What a year it's been for Appen Ltd (ASX: APX) shares. After a difficult first half, the stock is now up nearly 315% in 2024.
This comes after a 21% jump in the past week alone.
But the major move came in August, when shares spiked from 43 cents to their highs of $2.87 apiece by November, a 567% increase.
The question now is whether Appen shares can sustain their momentum into 2025. With the growing demand for artificial intelligence (AI), let's take a look at where Appen sits for the new year.
Appen shares ride the AI boom
Appen's core business provides labelling and human-annotated data to train AI models. This places it at the centre of the AI trend. Why?
These models, algorithms, or whatever you may call them, need swaths of data to operate and scale.
Without data, there is no AI. According to Forbes, "data is the lifeblood that fuels AI algorithms, allowing them to learn, adapt, and make decisions."
For this reason, software developer Syndcode also says the focus for AI companies will be "acquiring, refining, and managing high-quality data" moving forward.
And with global spending on AI forecast to explode, I think Appen might be well positioned.
The International Data Corporation (IDC) forecasts global AI spending to grow at a compounding rate of 28% through to 2028, expected to pass US$300 billion annually by 2026.

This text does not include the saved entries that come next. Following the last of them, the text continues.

(** * The transportation-problem solver of [transport_ro.py]

    [TransportApp.solve_transport] reads three Qt tables (costs, supplies,
    demands), builds the linear program

      minimise    sum_ij couts[i][j] * x[i,j]
      subject to  sum_j x[i,j] <= offres[i]     for every source i
                  sum_i x[i,j] >= demandes[j]   for every destination j
                  x[i,j] >= 0                   (Gurobi's default lower bound)

    hands it to Gurobi and, when the status is [GRB.OPTIMAL], writes the
    objective value and the allocation into the result widgets.

    Conventions of the embedding.
    - Python floats are idealised as exact rationals [Q]; Gurobi's numerical
      tolerances are not modelled, and neither are [inf] and [nan].
    - Python's built-in [float()] and gurobipy are external to the
      repository: they are Section variables, and every statement says which
      behaviour of the optimiser it relies on.  gurobipy may raise in any of
      its calls, those that build the model as well as [m.optimize()].
    - Qt's table widget is modelled as far as the program uses it: [item]
      checks both indexes, [setItem] only the place in the vector of items.
    - Exceptions are values of [exn] in an error monad; the widgets and the
      trace of outside effects (optimiser calls, message boxes) are threaded
      explicitly. *)

From Stdlib Require Import QArith Qround Qabs Lqa.
From Stdlib Require Import Ascii.
From stdpp Require Import gmap strings list pretty.

Local Open Scope Q_scope.

(** ** Exceptions *)

Inductive exn : Type :=
| ValueError (text : string)   (* float(text) rejected its argument *)
| IndexError                   (* list index out of range *)
| GurobiError (msg : string).  (* raised inside gurobipy *)

Inductive result (A : Type) : Type :=
| Ok (a : A)
| Raise (e : exn).
Arguments Ok {A} a.
Arguments Raise {A} e.

#[global] Instance result_ret : MRet result := λ A a, Ok a.
#[global] Instance result_bind : MBind result :=
  λ A B f r, match r with Ok a => f a | Raise e => Raise e end.

(** [l[i]] on a Python list. *)
Definition idx {A : Type} (l : list A) (i : nat) : result A :=
  match l !! i with
  | Some a => Ok a
  | None => Raise IndexError
  end.

(** ** Qt widgets *)

(** A [QTableWidget]: its dimensions and the texts of the items that have been
    set.  Text alignment and headers are presentation and are left out. *)
Record QTableWidget : Type := mkTable {
  rowCount : nat;
  columnCount : nat;
  items : gmap (nat * nat) string
}.

Definition in_range (t : QTableWidget) (i j : nat) : bool :=
  (i <? rowCount t)%nat && (j <? columnCount t)%nat.

(** [table.item(i, j)]: [None] when no item was set or the index is outside
    the table. *)
Definition item (t : QTableWidget) (i j : nat) : option string :=
  if in_range t i j then items t !! (i, j) else None.

(** [QTableModel::tableIndex]: the place of a cell in the vector that holds
    the items row after row. *)
Definition tableIndex (t : QTableWidget) (i j : nat) : nat :=
  (i * columnCount t + j)%nat.

(** The cell whose item [setItem(i, j, ...)] replaces.  Qt tests the place
    in the vector only, not the two indexes: a place past the end is
    ignored (so is every index in a table without cells), and a column past
    the last one with a place inside the vector lands in a later row. *)
Definition place (t : QTableWidget) (i j : nat) : option (nat * nat) :=
  let k := tableIndex t i j in
  if (k <? rowCount t * columnCount t)%nat
  then Some ((k / columnCount t)%nat, (k mod columnCount t)%nat)
  else None.

(** [table.setItem(i, j, QTableWidgetItem(text))] *)
Definition setItem (t : QTableWidget) (i j : nat) (text : string) : QTableWidget :=
  match place t i j with
  | Some c => mkTable (rowCount t) (columnCount t) (<[c := text]> (items t))
  | None => t
  end.

Record TransportApp : Type := mkApp {
  cost_table : QTableWidget;
  offre_table : QTableWidget;
  demande_table : QTableWidget;
  result_table : QTableWidget;
  result_label : string
}.

(** ** The Gurobi model *)

(** A key [(i, j)] of the dict [x]; linear expressions refer to the
    variable [x[i, j]] by its key. *)
Definition Var : Type := (nat * nat)%type.

(** [GRB.CONTINUOUS], [GRB.BINARY], [GRB.INTEGER] *)
Inductive VarType : Type := CONTINUOUS | BINARY | INTEGER.

(** A decision variable as [addVar] declares it; [UB = None] is
    [GRB.INFINITY]. *)
Record GrbVar : Type := mkVar {
  LB : Q;
  UB : option Q;
  VType : VarType;
  VarName : string
}.

(** [m.addVar(vtype=..., name=...)]: the bounds that are not passed keep
    gurobipy's defaults, [lb=0.0] and [ub=GRB.INFINITY]. *)
Definition addVar (vtype : VarType) (name : string) : GrbVar :=
  mkVar 0 None vtype name.

(** A linear expression as [quicksum] builds it: coefficient and variable of
    each term, in order. *)
Definition LinExpr : Type := list (Q * Var).

Inductive Sense : Type := LESS_EQUAL | GREATER_EQUAL.

Record Constr : Type := mkConstr {
  lhs : LinExpr;
  sense : Sense;
  rhs : Q
}.

(** The model as the calls of lines 122-131 leave it: the dict [x] (keys and
    variables in creation order), the objective, which is minimised, and the
    constraints. *)
Record Model : Type := mkModel {
  variables : list (Var * GrbVar);
  objective : LinExpr;
  constrs : list Constr
}.


(** [GRB.OPTIMAL] *)
Definition OPTIMAL : Z := 2%Z.
(** Other status codes of gurobipy, used in examples. *)
Definition INFEASIBLE : Z := 3%Z.
Definition TIME_LIMIT : Z := 9%Z.

(** What gurobipy does with the model of a call (lines 122-133).
    - [GrbBuildRaise]: one of [Model()], [addVar], [setObjective] and
      [addConstr] raises [GurobiError] while the model is built;
      [m.optimize()] is not reached.
    - [GrbRaise]: the model is built and [m.optimize()] raises.
    - [GrbDone]: [m.optimize()] returns and leaves a status together with
      the attribute [.x] of every variable (read only when the status is
      [OPTIMAL]). *)
Inductive Optimized : Type :=
| GrbBuildRaise (msg : string)
| GrbRaise (msg : string)
| GrbDone (status : Z) (X : Var → Q).

Definition sumQ (l : list Q) : Q := foldr Qplus 0 l.

(** Value of a linear expression under an assignment. *)
Definition eval (X : Var → Q) (e : LinExpr) : Q :=
  sumQ (map (λ t, fst t * X (snd t)) e).

Definition holds (X : Var → Q) (c : Constr) : Prop :=
  match sense c with
  | LESS_EQUAL => eval X (lhs c) <= rhs c
  | GREATER_EQUAL => rhs c <= eval X (lhs c)
  end.

(** [m.objVal] *)
Definition objVal (m : Model) (X : Var → Q) : Q := eval X (objective m).

(** The value [v] is one the declaration of the variable allows: within
    its bounds, and whole when the variable is not continuous. *)
Definition admits (d : GrbVar) (v : Q) : Prop :=
  LB d <= v ∧
  match UB d with Some u => v <= u | None => True end ∧
  match VType d with
  | CONTINUOUS => True
  | BINARY => v == 0 ∨ v == 1
  | INTEGER => ∃ z : Z, v == inject_Z z
  end.

Definition feasible (m : Model) (X : Var → Q) : Prop :=
  (∀ k d, (k, d) ∈ variables m → admits d (X k)) ∧
  (∀ c, c ∈ constrs m → holds X c).

(** [X] is an optimal solution of [m]. *)
Definition optimal (m : Model) (X : Var → Q) : Prop :=
  feasible m X ∧ ∀ Y, feasible m Y → objVal m X <= objVal m Y.

(** The one property of Gurobi that is relied upon, at one model: a run that
    ends with status [OPTIMAL] carries an optimal solution. *)
Definition gurobi_sound (optimize : Model → Optimized) (m : Model) : Prop :=
  ∀ X, optimize m = GrbDone OPTIMAL X → optimal m X.

(** ** Outside effects *)

Inductive event : Type :=
| Optimize (m : Model)                    (* m.optimize() *)
| WarningBox (title text : string)        (* QMessageBox.warning *)
| CriticalBox (title : string) (e : exn). (* QMessageBox.critical; its text
                                             is "Erreur lors de la résolution : "
                                             followed by str(e) *)

Definition is_box (ev : event) : bool :=
  match ev with
  | Optimize _ => false
  | _ => true
  end.

(** The state a call runs in: the widgets and the trace so far. *)
Definition state : Type := (TransportApp * list event)%type.

Definition M (A : Type) : Type := state → result A * state.

#[global] Instance M_ret : MRet M := λ A a s, (Ok a, s).
#[global] Instance M_bind : MBind M :=
  λ A B f c s, match c s with
               | (Ok a, s') => f a s'
               | (Raise e, s') => (Raise e, s')
               end.

(** A computation that only may raise. *)
Definition pure {A : Type} (r : result A) : M A := λ s, (r, s).

Definition emit (ev : event) : M unit := λ s, (Ok tt, (fst s, snd s ++ [ev])).

Definition modify (f : TransportApp → TransportApp) : M unit :=
  λ s, (Ok tt, (f (fst s), snd s)).

(** [try: body  except Exception as e: handler(e)] *)
Definition try_except (body : M unit) (handler : exn → M unit) : M unit :=
  λ s, match body s with
       | (Ok tt, s') => (Ok tt, s')
       | (Raise e, s') => handler e s'
       end.

(** ** Rendering with [:.2f] *)

(** Nearest integer to a non-negative rational, ties to even. *)
Definition round_half_even (q : Q) : Z :=
  let n := Qnum q in
  let d := Zpos (Qden q) in
  let fl := (n / d)%Z in
  let r2 := (2 * (n mod d))%Z in
  if (r2 <? d)%Z then fl
  else if (d <? r2)%Z then (fl + 1)%Z
  else if Z.even fl then fl else (fl + 1)%Z.

(** [f"{v:.2f}"] on an exact rational. *)
Definition fmt2 (v : Q) : string :=
  let q := Qred v in
  let c := round_half_even (Qabs q * 100) in
  (if (Qnum q <? 0)%Z then "-" else "")
    +:+ pretty (c / 100)%Z +:+ "."
    +:+ pretty (c / 10 mod 10)%Z +:+ pretty (c mod 10)%Z.

(** ** The program *)

Section Program.

(** Python's [float(text)]: [Some q] when it returns the number [q], [None]
    when it raises [ValueError].  [float()] also returns [inf] and [nan] (for
    'inf', 'nan' or '1e999'), which have no value in [Q]: reading such a cell
    raises nothing, and what becomes of it is up to gurobipy.  The statements
    are about tables without such cells. *)
Variable float : string → option Q.

(** gurobipy, from [Model("Transport")] to [m.optimize()]: what it does
    with the model that lines 122-131 pass to it. *)
Variable optimize : Model → Optimized.

(** The body of the inner loop of [_read_table]:
    [float(item.text()) if item and item.text() else 0]. *)
Definition read_cell (table : QTableWidget) (i j : nat) : result Q :=
  match item table i j with
  | Some text =>
      if bool_decide (text = "") then Ok 0
      else match float text with
           | Some value => Ok value
           | None => Raise (ValueError text)
           end
  | None => Ok 0
  end.

Definition _read_table (table : QTableWidget) (rows cols : nat)
  : result (list (list Q)) :=
  mapM (λ i, mapM (λ j, read_cell table i j) (seq 0 cols)) (seq 0 rows).

(** The keys of the dict [x], in creation order. *)
Definition keys (n_sources n_dest : nat) : list Var :=
  i ← seq 0 n_sources; j ← seq 0 n_dest; [(i, j)].

(** [quicksum(x[i, j] for j in range(n_dest))] *)
Definition row_expr (n_dest i : nat) : LinExpr :=
  map (λ j, (1, (i, j))) (seq 0 n_dest).

(** [quicksum(x[i, j] for i in range(n_sources))] *)
Definition col_expr (n_sources j : nat) : LinExpr :=
  map (λ i, (1, (i, j))) (seq 0 n_sources).

(** [f"x_{i}_{j}"] *)
Definition var_name (k : Var) : string :=
  "x_" +:+ pretty (fst k) +:+ "_" +:+ pretty (snd k).

(** Line 123: the dict [x]. *)
Definition new_vars (n_sources n_dest : nat) : list (Var * GrbVar) :=
  map (λ k, (k, addVar CONTINUOUS (var_name k))) (keys n_sources n_dest).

Meanwhile, US Goldman Sachs analysts say global investors have become "increasingly confident about the future revenues" of what it calls AI software "enablers," which Appen fits into.
And the proof might already be in the investment pudding for the company.
Despite losing a major client in Google, Appen reported a 16% revenue increase (excluding Google) in its Q2 2024 update, posted in August.
Revenues then grew 35% the following quarter, excluding Google again.
CEO Ryan Kolln said Appen has now become "a crucial source of data for many leading model builders."
Will Appen shares continue this momentum?
This year's surge in Appen shares is underscored by the 1-2-knockout combo of improved financials and the global AI boom.
In its Q3 2024 update, posted in October, the company also posted pre-tax profit of US$600,000.
This is a sharp turnaround from the US$7.2 million loss it posted at the same time a year ago.
The catalyst? The company attributed it to growth in multiple generative AI projects.
Management's focus is now on growing the business whilst staying profitable.
Meanwhile, brokers are bullish on the stock for 2025. According to CommSec, the consensus of analyst estimates rates Appen shares a buy.
This contrasts with its August Q2 financials when consensus rated it a hold.
In any case, Appen has a lot of work to do. Continued investment in growth and execution of its strategy are also critical, in my view.
Foolish takeaway
Appen shares can't be overlooked for their stellar rise in 2024. This is largely thanks to AI-related tailwinds, where investors are betting big.
Looking ahead to 2025, Appen might be worth a closer look for those bullish on the AI space.
This past year, Appen is up more than 286% against the S&P/ASX 200 index (ASX: XJO).